Exercise instructions:
Reproduce the top of the data verbatim, through and including the line that contains "Proof. by destruct s. Qed.".
=== Data extracts ===
(* ===== verification/MatchingSpec.v ===== *)
(** * What the matching engine promises

    [scan_inv] is the invariant of the ask scan of [match_order]: what the market, the
    vault and the running totals are after the fills [fs].  [match_maker_step] takes
    it through one maker, [match_loop_spec] through the book; the properties read
    it off the final state. *)
From Stdlib Require Import Sorting.Sorted.
From stdpp Require Import base numbers list option gmap.
From S2P Require Import Prelude FixedPoint Loan Ltv SubVault Hypertree.
From S2P Require Import HypertreeFrame HypertreeSpec HypertreeOrder Market.
From S2P Require Import MarketSpec VaultTrees VaultSpec Matching.
Local Open Scope Z_scope.

(** ** What a scan leaves alone *)

(** A seat whose counters alone have moved. *)
Definition counts_only (a b : ClaimedSeat) : Prop :=
  b = a <| cs_open_borrow_count := cs_open_borrow_count b |>
        <| cs_open_lend_count := cs_open_lend_count b |>.

Definition seats_kept (S0 S : list (Z * ClaimedSeat)) : Prop :=
  Forall2 (λ e0 e, e.1 = e0.1 ∧ counts_only e0.2 e.2) S0 S.

(** A header in which loans have been minted. *)
Definition header_kept (f0 f : MarketFixed) (n : Z) : Prop :=
  ∃ h r, f = f0 <| mf_free_list_head_index := h |> <| mf_matched_loans_root_index := r |>
                <| mf_matched_loan_sequence := mf_matched_loan_sequence f0 + n |>.

(** A sub-vault on which fills have been reserved, never beyond its principal. *)
Definition reserved (p0 p : SubVault) : Prop :=
  ∃ x k, 0 <= x ∧ p = p0 <| sv_encumbered_in_orders_atoms := sv_encumbered_in_orders_atoms p0 + x |>
                         <| sv_open_loans_count := sv_open_loans_count p0 + k |>
  ∧ (0 < x → committed p + MARGINFI_ROUNDING_RESERVE_ATOMS <= sv_total_principal_atoms p)
  ∧ 0 <= k ∧ (x = 0 → k = 0).

Definition vaults_kept (V0 V : list (Z * SubVault)) : Prop :=
  Forall2 (λ e0 e, e.1 = e0.1 ∧ reserved e0.2 e.2) V0 V.

Lemma counts_only_refl s : counts_only s s.
Proof. by destruct s. Qed.
Lemma counts_only_trans a b c : counts_only a b → counts_only b c → counts_only a c.
Proof. unfold counts_only. intros H1 H2. rewrite H2, H1. by destruct a, c. Qed.
Lemma counts_only_key a b : counts_only a b → same_key b a.
Proof. intros ->. by destruct a. Qed.

Lemma counts_only_owner a b : counts_only a b → cs_owner b = cs_owner a.
Proof. by intros (_ & ? & _)%counts_only_key. Qed.

Lemma bump_open_borrow_returns s :
  returns (bump_open_borrow s) (λ s', counts_only s s' ∧ same_key s' s).
Proof. unfold bump_open_borrow. safe_walk. by destruct s. Qed.
Lemma bump_open_lend_returns s :
  returns (bump_open_lend s) (λ s', counts_only s s' ∧ same_key s' s).
Proof. unfold bump_open_lend. safe_walk. by destruct s. Qed.

Lemma seats_kept_refl S : seats_kept S S.
Proof. induction S as [|e S IH]; constructor; [split; [done|apply counts_only_refl]|done]. Qed.

Lemma seats_kept_elem S0 S i s0 : seats_kept S0 S → (i, s0) ∈ S0 →
  ∃ s, (i, s) ∈ S ∧ counts_only s0 s.
Proof.
  intros HR. induction HR as [|[j a] [k b] S0 S [Hk Hab] HR IH]; [by intros ?%not_elem_of_nil|].
  simpl in *. subst k. intros [[= -> ->]|Hi]%elem_of_cons.
  - exists b. split; [left|done].
  - destruct (IH Hi) as (s & Hs & Hc). exists s. split; [by right|done].
Qed.

Lemma seats_kept_set S0 S i s s' : seats_kept S0 S → NoDup S.*1 → (i, s) ∈ S → counts_only s s' →
  seats_kept S0 (set_entry i s' S).
Proof.
  intros HR Hnd Hi Hs. eapply set_entry_Forall2; [done|done|done|].
  intros [j a] [Hj Ha]. split; [done|]. by eapply counts_only_trans.
Qed.

Lemma vaults_kept_refl V : vaults_kept V V.
Proof.
  induction V as [|[j p] V IH]; constructor; [split; [done|]|done]. exists 0, 0. simpl.
  split_and!; [done| |lia|done|done]. rewrite !Z.add_0_r. by destruct p.
Qed.

Lemma vaults_kept_elem V0 V j p : vaults_kept V0 V → (j, p) ∈ V →
  ∃ p0, (j, p0) ∈ V0 ∧ reserved p0 p.
Proof.
  intros HR. induction HR as [|[j0 a] [k b] V0 V [Hk Hab] HR IH]; [by intros ?%not_elem_of_nil|].
  simpl in *. subst k. intros [[= -> ->]|Hi]%elem_of_cons.
  - exists a. split; [left|done].
  - destruct (IH Hi) as (s & Hs & Hc). exists s. split; [by right|done].
Qed.

Lemma reserved_filled p0 p x : reserved p0 p → 0 < x → committed p + x
    + MARGINFI_ROUNDING_RESERVE_ATOMS <= sv_total_principal_atoms p →
  reserved p0 (filled p x).
Proof.
  intros (y & k & Hy & -> & _ & Hk & _) Hx Hle. exists (y + x), (k + 1).
  unfold filled, committed in *. simpl in *. split_and!; [lia| |lia|lia|lia].
  f_equal; lia.
Qed.

Lemma vaults_kept_fill V0 V j p x : vaults_kept V0 V → NoDup V.*1 → (j, p) ∈ V → 0 < x →
  committed p + x + MARGINFI_ROUNDING_RESERVE_ATOMS <= sv_total_principal_atoms p →
  vaults_kept V0 (set_entry j (filled p x) V).
Proof.
  intros HR Hnd Hj Hx Hle. eapply set_entry_Forall2; [done|done|done|].
  intros [i a] [Hi Ha]. split; [done|]. by apply reserved_filled.
Qed.

Lemma header_kept_refl f : header_kept f f 0.
Proof. exists (mf_free_list_head_index f), (mf_matched_loans_root_index f). rewrite Z.add_0_r. by destruct f. Qed.

Lemma header_kept_seq f0 f n : header_kept f0 f n →
  mf_matched_loan_sequence f = mf_matched_loan_sequence f0 + n.
Proof. by intros (h & r & ->). Qed.
Lemma header_kept_mint f0 f n h r f' : header_kept f0 f n →
  f' = f <| mf_free_list_head_index := h |> <| mf_matched_loans_root_index := r |>
         <| mf_matched_loan_sequence := mf_matched_loan_sequence f + 1 |> →
  header_kept f0 f' (n + 1).
Proof. intros (h0 & r0 & ->) ->. exists h, r. simpl. by rewrite Z.add_assoc. Qed.

(** ** Capacity *)

(** The terms a scan reads off a live sub-vault. *)
Definition capacity_of (p : SubVault) : AskCapacity :=
  mkAskCapacity (sub_vault_idle p) (sv_max_ltv_bps p) (sv_liquidation_ltv_bps p)
    (sv_max_term_seconds p) (sv_curator_fee_bps p) (sv_curator p).

(** Reading the capacity never fails; a positive one is a live sub-vault's. *)
Lemma read_ask_capacity_inv v V D O F G id : vault_inv v V D O F G →
  ∃ cap, read_ask_capacity v id = Ok cap
    ∧ (ac_idle cap ≠ 0 → ∃ j p, lookup_sub_vault v id = Ok j ∧ j ≠ NIL ∧ (j, p) ∈ V
         ∧ sv_sub_vault_id p = id ∧ sv_is_sunset p = 0 ∧ cap = capacity_of p).
Proof.
  intros Hv. destruct (lookup_sub_vault_inv _ _ _ _ _ _ id Hv) as (j & Hj & Hs & _).
  unfold read_ask_capacity. rewrite Hj. cbn [mbind result_bind].
  destruct (Z.eqb_spec j NIL) as [|Hn]; [by eexists|].
  destruct (Hs Hn) as (p & Hp & Hid). rewrite (get_sub_vault_inv _ _ _ _ _ _ _ _ Hv Hp).
  cbn [mbind result_bind]. destruct (Z.eqb_spec (sv_is_sunset p) 0) as [H0|H0]; cbn [negb];
    [|by eexists].
  eexists. split; [done|]. intros _. exists j, p. split_and!; done.
Qed.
===
Response for this exercise:
(* ===== verification/MatchingSpec.v ===== *)
(** * What the matching engine promises

    [scan_inv] is the invariant of the ask scan of [match_order]: what the market, the
    vault and the running totals are after the fills [fs].  [match_maker_step] takes
    it through one maker, [match_loop_spec] through the book; the properties read
    it off the final state. *)
From Stdlib Require Import Sorting.Sorted.
From stdpp Require Import base numbers list option gmap.
From S2P Require Import Prelude FixedPoint Loan Ltv SubVault Hypertree.
From S2P Require Import HypertreeFrame HypertreeSpec HypertreeOrder Market.
From S2P Require Import MarketSpec VaultTrees VaultSpec Matching.
Local Open Scope Z_scope.

(** ** What a scan leaves alone *)

(** A seat whose counters alone have moved. *)
Definition counts_only (a b : ClaimedSeat) : Prop :=
  b = a <| cs_open_borrow_count := cs_open_borrow_count b |>
        <| cs_open_lend_count := cs_open_lend_count b |>.

Definition seats_kept (S0 S : list (Z * ClaimedSeat)) : Prop :=
  Forall2 (λ e0 e, e.1 = e0.1 ∧ counts_only e0.2 e.2) S0 S.

(** A header in which loans have been minted. *)
Definition header_kept (f0 f : MarketFixed) (n : Z) : Prop :=
  ∃ h r, f = f0 <| mf_free_list_head_index := h |> <| mf_matched_loans_root_index := r |>
                <| mf_matched_loan_sequence := mf_matched_loan_sequence f0 + n |>.

(** A sub-vault on which fills have been reserved, never beyond its principal. *)
Definition reserved (p0 p : SubVault) : Prop :=
  ∃ x k, 0 <= x ∧ p = p0 <| sv_encumbered_in_orders_atoms := sv_encumbered_in_orders_atoms p0 + x |>
                         <| sv_open_loans_count := sv_open_loans_count p0 + k |>
  ∧ (0 < x → committed p + MARGINFI_ROUNDING_RESERVE_ATOMS <= sv_total_principal_atoms p)
  ∧ 0 <= k ∧ (x = 0 → k = 0).

Definition vaults_kept (V0 V : list (Z * SubVault)) : Prop :=
  Forall2 (λ e0 e, e.1 = e0.1 ∧ reserved e0.2 e.2) V0 V.

Lemma counts_only_refl s : counts_only s s.
Proof. by destruct s. Qed.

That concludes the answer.